### EXERCISE REQUIREMENTS
Scan the records for the word "columns". Report each line where it occurs.

(Stored items)
========================
Lemma measure_cpe_degenerate_and_calls_witness :
  Cpe.measure_cpe S half_second_clock 10 256 (Float32.of_int 0) counting_start
  = (Some S754_nan, Cpe.mkState 1%nat 1 0)
  ∧ (0 + 1 <= Cpe.calls (snd (Cpe.measure_cpe S half_second_clock 10 256
                               quarter_second counting_start)))%Z.
Proof.
  split.
  - apply (proj1 (measure_cpe_degenerate_and_calls S half_second_clock 10 256
                    (Float32.of_int 0) counting_start)).
    vm_compute. reflexivity.
  - apply (proj1 (proj2 (measure_cpe_degenerate_and_calls S half_second_clock
                             10 256 quarter_second counting_start))).
    + vm_compute. reflexivity.
    + discriminate.
Defined.

(** * Further properties *)

(** ** Matrix accessors and algebra *)

Section MatrixExtras.
Context {Expr : Type}.
Variable Expr_new : Expr.
Variable Expr_mul Expr_add : Expr → Expr → Expr.
Import Tlang.
Local Open Scope Z_scope.
Implicit Types (M A B : Matrix Expr) (i j : Z).

Lemma TC_ASSERT_bind_Ok {X : Type} b (k : unit → outcome X) (x : X) :
  (TC_ASSERT b ≫= k) = Ok x → b = true ∧ k tt = Ok x.
Proof. destruct b; cbn; [auto|discriminate]. Qed.

Lemma entries_set_Ok (l l' : list Expr) z e :
  entries_set l z e = Ok l' →
  0 <= z < Z.of_nat (length l) ∧ l' = <[Z.to_nat z := e]> l.
Proof.
  unfold entries_set.
  destruct ((0 <=? z) && (z <? Z.of_nat (length l))) eqn:E; [|discriminate].
  intros [= <-]. apply andb_true_iff in E as [E1 E2].
  apply Z.leb_le in E1. apply Z.ltb_lt in E2. done.
Qed.

Lemma entries_at_insert_eq (l : list Expr) z e :
  0 <= z < Z.of_nat (length l) →
  entries_at (<[Z.to_nat z := e]> l) z = Ok e.
Proof.
  intros Hz. unfold entries_at. destruct (Z.ltb_spec z 0); [lia|].
  by rewrite list_lookup_insert_eq by lia.
Qed.

Lemma entries_at_insert_ne (l : list Expr) z z' e :
  0 <= z → z ≠ z' →
  entries_at (<[Z.to_nat z := e]> l) z' = entries_at l z'.
Proof.
  intros Hz Hne. unfold entries_at. destruct (Z.ltb_spec z' 0); [done|].
  by rewrite list_lookup_insert_ne by lia.
Qed.

(** X1: [operator*] aborts whenever [A.m != B.n], and [operator+]
    whenever the shapes differ, before anything is allocated or read:
    whatever the entries are, and also for matrices no constructor
    produces. *)
Theorem shape_mismatch_aborts A B :
  (m A ≠ n B →
     operator_mul Expr_new Expr_mul Expr_add A B = AssertionFailed)
  ∧ (n A ≠ n B ∨ m A ≠ m B →
     operator_add Expr_new Expr_add A B = AssertionFailed).
Proof.
  split; intros H.
  - by apply operator_mul_shape_mismatch.
  - by apply operator_add_shape_mismatch.
Qed.

(** X2: on operands where no column count exceeds a row count
    ([B.m <= A.m = B.n <= A.n]), [operator*] returns the [A.n x B.m]
    matrix whose entry [(i, j)] is [A(i,0) * B(0,j)] with the terms
    [k = 1 .. A.m - 1] added in turn from the left. *)
Theorem operator_mul_on_tall_shapes A B rows inner cols fa fb :
  grid A rows inner fa → grid B inner cols fb →
  0 <= cols <= inner → inner <= rows →
  ∃ C, operator_mul Expr_new Expr_mul Expr_add A B = Ok C
    ∧ n C = rows ∧ m C = cols
    ∧ Z.of_nat (length (entries C)) = rows * cols
    ∧ ∀ i j, 0 <= i < rows → 0 <= j < cols →
        get2 C i j
        = Ok (fold_left (λ c k, Expr_add c (Expr_mul (fa i k) (fb k j)))
                        (seqZ 1 (inner - 1)) (Expr_mul (fa i 0) (fb 0 j))).
Proof.
  intros HA HB Hc Hr.
  destruct (operator_mul_tall Expr_new Expr_mul Expr_add A B rows inner cols
              fa fb HA HB Hc Hr) as (C & E & HC).
  exists C. split; [exact E|]. pose proof HC as (Hn & Hm & Hl & _).
  repeat split; try done.
  intros i j Hi Hj.
  by rewrite (get2_filled _ C rows cols _ i j HC) by (done || lia).
Qed.

(** X3: on operands of one shape with no more columns than rows,
    [operator+] returns the matrix of that shape whose entry [(i, j)] is
    [A(i,j) + B(i,j)]. *)
Theorem operator_add_on_tall_shapes A B rows cols fa fb :
  grid A rows cols fa → grid B rows cols fb → 0 <= cols <= rows →
  ∃ C, operator_add Expr_new Expr_add A B = Ok C
    ∧ n C = rows ∧ m C = cols
    ∧ Z.of_nat (length (entries C)) = rows * cols
    ∧ ∀ i j, 0 <= i < rows → 0 <= j < cols →
        get2 C i j = Ok (Expr_add (fa i j) (fb i j)).
Proof.
  intros HA HB Hc.
  destruct (operator_add_tall Expr_new Expr_mul Expr_add A B rows cols fa fb
              HA HB Hc)
    as (C & E & HC).
  exists C. split; [exact E|]. pose proof HC as (Hn & Hm & Hl & _).
  repeat split; try done.
  intros i j Hi Hj.
  by rewrite (get2_filled _ C rows cols _ i j HC) by (done || lia).
Qed.

(** X4: an assignment through an accessor that succeeds can be read back:
    after [M(i, j) = e] the same access returns [e], the shape is
    unchanged, and every access that lands on another element of
    [entries] returns what it returned before; likewise for [M(i) = e]. *)
Theorem accessor_round_trip M M' i j e :
  (set2 M i j e = Ok M' →
     get2 M' i j = Ok e
     ∧ n M' = n M ∧ m M' = m M
     ∧ length (entries M') = length (entries M)
     ∧ ∀ i' j', i' * m M + j' ≠ i * m M + j →
         get2 M' i' j' = get2 M i' j')
  ∧ (set1 M i e = Ok M' →
     get1 M' i = Ok e
     ∧ n M' = n M ∧ m M' = m M
     ∧ length (entries M') = length (entries M)
     ∧ ∀ i', i' ≠ i → get1 M' i' = get1 M i').
Proof.
  split.
  - unfold set2. intros H.
    apply TC_ASSERT_bind_Ok in H as [Hi H].
    apply TC_ASSERT_bind_Ok in H as [Hj H].
    destruct (entries_set (entries M) (i * m M + j) e) as [l| | |] eqn:El;
      try discriminate.
    cbn in H. injection H as <-.
    apply entries_set_Ok in El as [Hz ->]. cbn [n m entries].
    split; [|split; [done|split; [done|split; [apply length_insert|]]]].
    + unfold get2. cbn [n m entries]. rewrite Hi, Hj. cbn.
      by apply entries_at_insert_eq.
    + intros i' j' Hne. unfold get2. cbn [n m entries].
      destruct (TC_ASSERT ((0 <=? i') && (i' <? n M))); try done. cbn.
      destruct (TC_ASSERT ((0 <=? j') && (j' <? n M))); try done. cbn.
      apply entries_at_insert_ne; [lia|congruence].
  - unfold set1. intros H.
    apply TC_ASSERT_bind_Ok in H as [Hi H].
    apply TC_ASSERT_bind_Ok in H as [Hj H].
    destruct (entries_set (entries M) i e) as [l| | |] eqn:El;
      try discriminate.
    cbn in H. injection H as <-.
    apply entries_set_Ok in El as [Hz ->]. cbn [n m entries].
    split; [|split; [done|split; [done|split; [apply length_insert|]]]].
    + unfold get1. cbn [n m entries]. rewrite Hi, Hj. cbn.
      by apply entries_at_insert_eq.
    + intros i' Hne. unfold get1. cbn [n m entries].
      destruct (TC_ASSERT ((0 <=? i') && (i' <? n M * m M))); try done. cbn.
      destruct (TC_ASSERT ((n M =? 1) || (m M =? 1))); try done. cbn.
      apply entries_at_insert_ne; [lia|congruence].
Qed.

Lemma get1_column M :
  m M = 1 → ∀ i, get1 M i = get2 M i 0.
Proof.
  intros Hm i. rewrite get1_unfold, get2_unfold, Hm.
  replace (i * 1 + 0) with i by lia. rewrite Z.mul_1_r.
  destruct (Z.leb_spec 0 i), (Z.ltb_spec i (n M)); cbn; try done.
  destruct (Z.ltb_spec 0 (n M)); [|lia].
  by rewrite orb_true_r.
Qed.

(** X5: on a column vector ([m == 1]) the 1-D accessor and the 2-D
    accessor with column 0 are the same function; on a row vector
    ([n == 1]) only the 1-D accessor reaches the elements after the
    first: [M(0, j)] with [1 <= j < m] aborts while [M(j)] returns
    [entries[j]]. *)
Theorem vector_accessors M :
  (m M = 1 → ∀ i, get1 M i = get2 M i 0)
  ∧ (n M = 1 → wf M → ∀ j, 1 <= j < m M →
     get2 M 0 j = AssertionFailed
     ∧ ∃ e, entries M !! Z.to_nat j = Some e ∧ get1 M j = Ok e).
Proof.
  split.
  - apply get1_column.
  - intros Hn [_ Hl] j Hj. split.
    + rewrite get2_unfold, Hn.
      destruct (Z.ltb_spec j 1); [lia|]. cbn. by rewrite andb_false_r.
    + rewrite get1_unfold, Hn.
      replace ((0 <=? j) && (j <? 1 * m M) && ((1 =? 1) || (m M =? 1)))
        with true
        by (symmetry; rewrite !andb_true_iff, Z.leb_le, Z.ltb_lt; cbn; lia).
      apply entries_at_Ok. lia.
Qed.

(** X6: the graph of [test_mat_vec_mul]: for a [d x d] matrix and a
    column vector of [d] entries, [auto mv = m * v] succeeds and [mv(i)]
    is [m(i,0) * v(0)] with [m(i,k) * v(k)], [k = 1 .. d - 1], added in
    turn from the left. *)
Theorem mat_vec_product_entry A v d fm fv :
  grid A d d fm → grid v d 1 fv → 1 <= d →
  ∃ mv, operator_mul Expr_new Expr_mul Expr_add A v = Ok mv
    ∧ n mv = d ∧ m mv = 1
    ∧ ∀ i, 0 <= i < d →
        get1 mv i
        = Ok (fold_left (λ c k, Expr_add c (Expr_mul (fm i k) (fv k 0)))
                        (seqZ 1 (d - 1)) (Expr_mul (fm i 0) (fv 0 0))).
Proof.
  intros HA Hv Hd.
  destruct (operator_mul_tall Expr_new Expr_mul Expr_add A v d d 1 fm fv
              HA Hv) as (mv & E & HC); [lia..|].
  exists mv. split; [exact E|]. pose proof HC as (Hn & Hm & Hl & _).
  split; [done|]. split; [done|]. intros i Hi.
  rewrite (get1_column mv Hm i).
  by rewrite (get2_filled _ mv d 1 _ i 0 HC) by (done || lia).
Qed.

(** X7: the assertions of the 2-D accessor do not keep it inside
    [entries].  On a matrix as constructed, an access that passes them
    is out of range exactly when [i * m + j >= n * m]; whenever the
    matrix has fewer columns than rows, [M(n - 1, n - 1)] is such an
    access. *)
Theorem get2_past_the_end M i j :
  wf M → 0 <= i < n M → 0 <= j < n M →
  (get2 M i j = Undefined ↔ n M * m M <= i * m M + j)
  ∧ (m M < n M → get2 M (n M - 1) (n M - 1) = Undefined).
Proof.
  intros [Hnm Hl] Hi Hj.
  assert (Hm : 0 <= m M) by nia.
  assert (Hidx : ∀ i' j', 0 <= i' < n M → 0 <= j' < n M →
            (get2 M i' j' = Undefined ↔ n M * m M <= i' * m M + j')).
  { intros i' j' Hi' Hj'. rewrite get2_unfold.
    replace ((0 <=? i') && (i' <? n M) && ((0 <=? j') && (j' <? n M)))
      with true
      by (symmetry; rewrite !andb_true_iff, !Z.leb_le, !Z.ltb_lt; lia).
    assert (0 <= i' * m M + j') by nia.
    unfold entries_at. destruct (Z.ltb_spec (i' * m M + j') 0); [lia|].
    destruct (entries M !! Z.to_nat (i' * m M + j')) as [e|] eqn:El.
    - apply lookup_lt_Some in El. split; [discriminate|lia].
    - apply lookup_ge_None in El. split; [lia|done]. }
  split; [by apply Hidx|].
  intros Hlt. apply Hidx; [lia..|]. nia.
Qed.

End MatrixExtras.

Lemma small_index i : (0 <= i < 2)%Z → i = 0%Z ∨ i = 1%Z.
Proof. lia. Qed.

Lemma grid_sq22 :
  Tlang.grid sq22 2 2 (λ i j, Leaf (Z.to_nat (i * 2 + j))).
Proof.
  repeat split.
  intros i j Hi Hj _.
  destruct (small_index i Hi) as [-> | ->], (small_index j Hj) as [-> | ->];
    reflexivity.
Qed.

Lemma grid_sq22' :
  Tlang.grid sq22' 2 2 (λ i j, Leaf (Z.to_nat (4 + i * 2 + j))).
Proof.
  repeat split.
  intros i j Hi Hj _.
  destruct (small_index i Hi) as [-> | ->], (small_index j Hj) as [-> | ->];
    reflexivity.
Qed.

Lemma grid_col21 :
  Tlang.grid col21 2 1 (λ i j, Leaf (Z.to_nat (2 + i + j))).
Proof.
  repeat split.
  intros i j Hi Hj _. assert (j = 0%Z) as -> by lia.
  destruct (small_index i Hi) as [-> | ->]; reflexivity.
Qed.

Lemma operator_mul_on_tall_shapes_witness :
  ∃ C, Tlang.operator_mul (Leaf 0) Multiply Add sq22 sq22' = Ok C
    ∧ Tlang.n C = 2%Z ∧ Tlang.m C = 2%Z
    ∧ Z.of_nat (length (Tlang.entries C)) = (2 * 2)%Z
    ∧ ∀ i j, (0 <= i < 2)%Z → (0 <= j < 2)%Z →
        Tlang.get2 C i j
        = Ok (fold_left
                (λ c k, Add c (Multiply (Leaf (Z.to_nat (i * 2 + k)))
                                        (Leaf (Z.to_nat (4 + k * 2 + j)))))
                (seqZ 1 (2 - 1))
                (Multiply (Leaf (Z.to_nat (i * 2 + 0)))
                          (Leaf (Z.to_nat (4 + 0 * 2 + j))))).
Proof.
  apply (operator_mul_on_tall_shapes (Leaf 0) Multiply Add sq22 sq22' 2 2 2
           _ _ grid_sq22 grid_sq22'); lia.
Defined.

Lemma operator_add_on_tall_shapes_witness :
  ∃ C, Tlang.operator_add (Leaf 0) Add sq22 sq22' = Ok C
    ∧ Tlang.n C = 2%Z ∧ Tlang.m C = 2%Z
    ∧ Z.of_nat (length (Tlang.entries C)) = (2 * 2)%Z
    ∧ ∀ i j, (0 <= i < 2)%Z → (0 <= j < 2)%Z →
        Tlang.get2 C i j
        = Ok (Add (Leaf (Z.to_nat (i * 2 + j)))
                  (Leaf (Z.to_nat (4 + i * 2 + j)))).
Proof.
  apply (operator_add_on_tall_shapes (Leaf 0) Multiply Add sq22 sq22' 2 2
           _ _ grid_sq22 grid_sq22'). lia.
Defined.

Lemma mat_vec_product_entry_witness :
  ∃ mv, Tlang.operator_mul (Leaf 0) Multiply Add sq22 col21 = Ok mv
    ∧ Tlang.n mv = 2%Z ∧ Tlang.m mv = 1%Z
    ∧ ∀ i, (0 <= i < 2)%Z →
        Tlang.get1 mv i
        = Ok (fold_left
                (λ c k, Add c (Multiply (Leaf (Z.to_nat (i * 2 + k)))
                                        (Leaf (Z.to_nat (2 + k + 0)))))
                (seqZ 1 (2 - 1))
                (Multiply (Leaf (Z.to_nat (i * 2 + 0)))
                          (Leaf (Z.to_nat (2 + 0 + 0))))).
Proof.
  apply (mat_vec_product_entry (Leaf 0) Multiply Add sq22 col21 2
           _ _ grid_sq22 grid_col21). lia.
Defined.

Lemma get2_past_the_end_witness :
  (Tlang.get2 col21 1 1 = Undefined
     ↔ (Tlang.n col21 * Tlang.m col21 <= 1 * Tlang.m col21 + 1)%Z)
  ∧ ((Tlang.m col21 < Tlang.n col21)%Z →
     Tlang.get2 col21 (Tlang.n col21 - 1) (Tlang.n col21 - 1) = Undefined).
Proof.
  apply (get2_past_the_end col21 1 1).
  - unfold Tlang.wf. cbn. lia.
  - cbn. lia.
  - cbn. lia.
Defined.

(** ** The two validation comparisons *)

Section ValidationExtras.
Import Validation.

Lemma sub_self_finite s m e :
  Float32.sub (S754_finite s m e) (S754_finite s m e) = S754_zero false.
Proof.
  unfold Float32.sub, SFsub. cbv zeta. rewrite Z.min_id. unfold shl_align.
  rewrite !Z.sub_diag. reflexivity.
Qed.

Lemma sub_nan a b :
  is_nan a = true ∨ is_nan b = true → Float32.sub a b = S754_nan.
Proof.
  intros [H|H].
  - by destruct a.
  - destruct b; try discriminate. by destruct a.
Qed.

Lemma matmatmul_check_self a :
  (is_finite a = true → matmatmul_check a a = Ok tt)
  ∧ (is_finite a ≠ true → matmatmul_check a a = AssertionFailed).
Proof.
  unfold matmatmul_check.
  destruct a as [s|s| |s m e].
  - by destruct s.
  - by destruct s.
  - done.
  - rewrite sub_self_finite. done.
Qed.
========================
### TASK SOLUTION
(** X3: on operands of one shape with no more columns than rows,
    matrix has fewer columns than rows, [M(n - 1, n - 1)] is such an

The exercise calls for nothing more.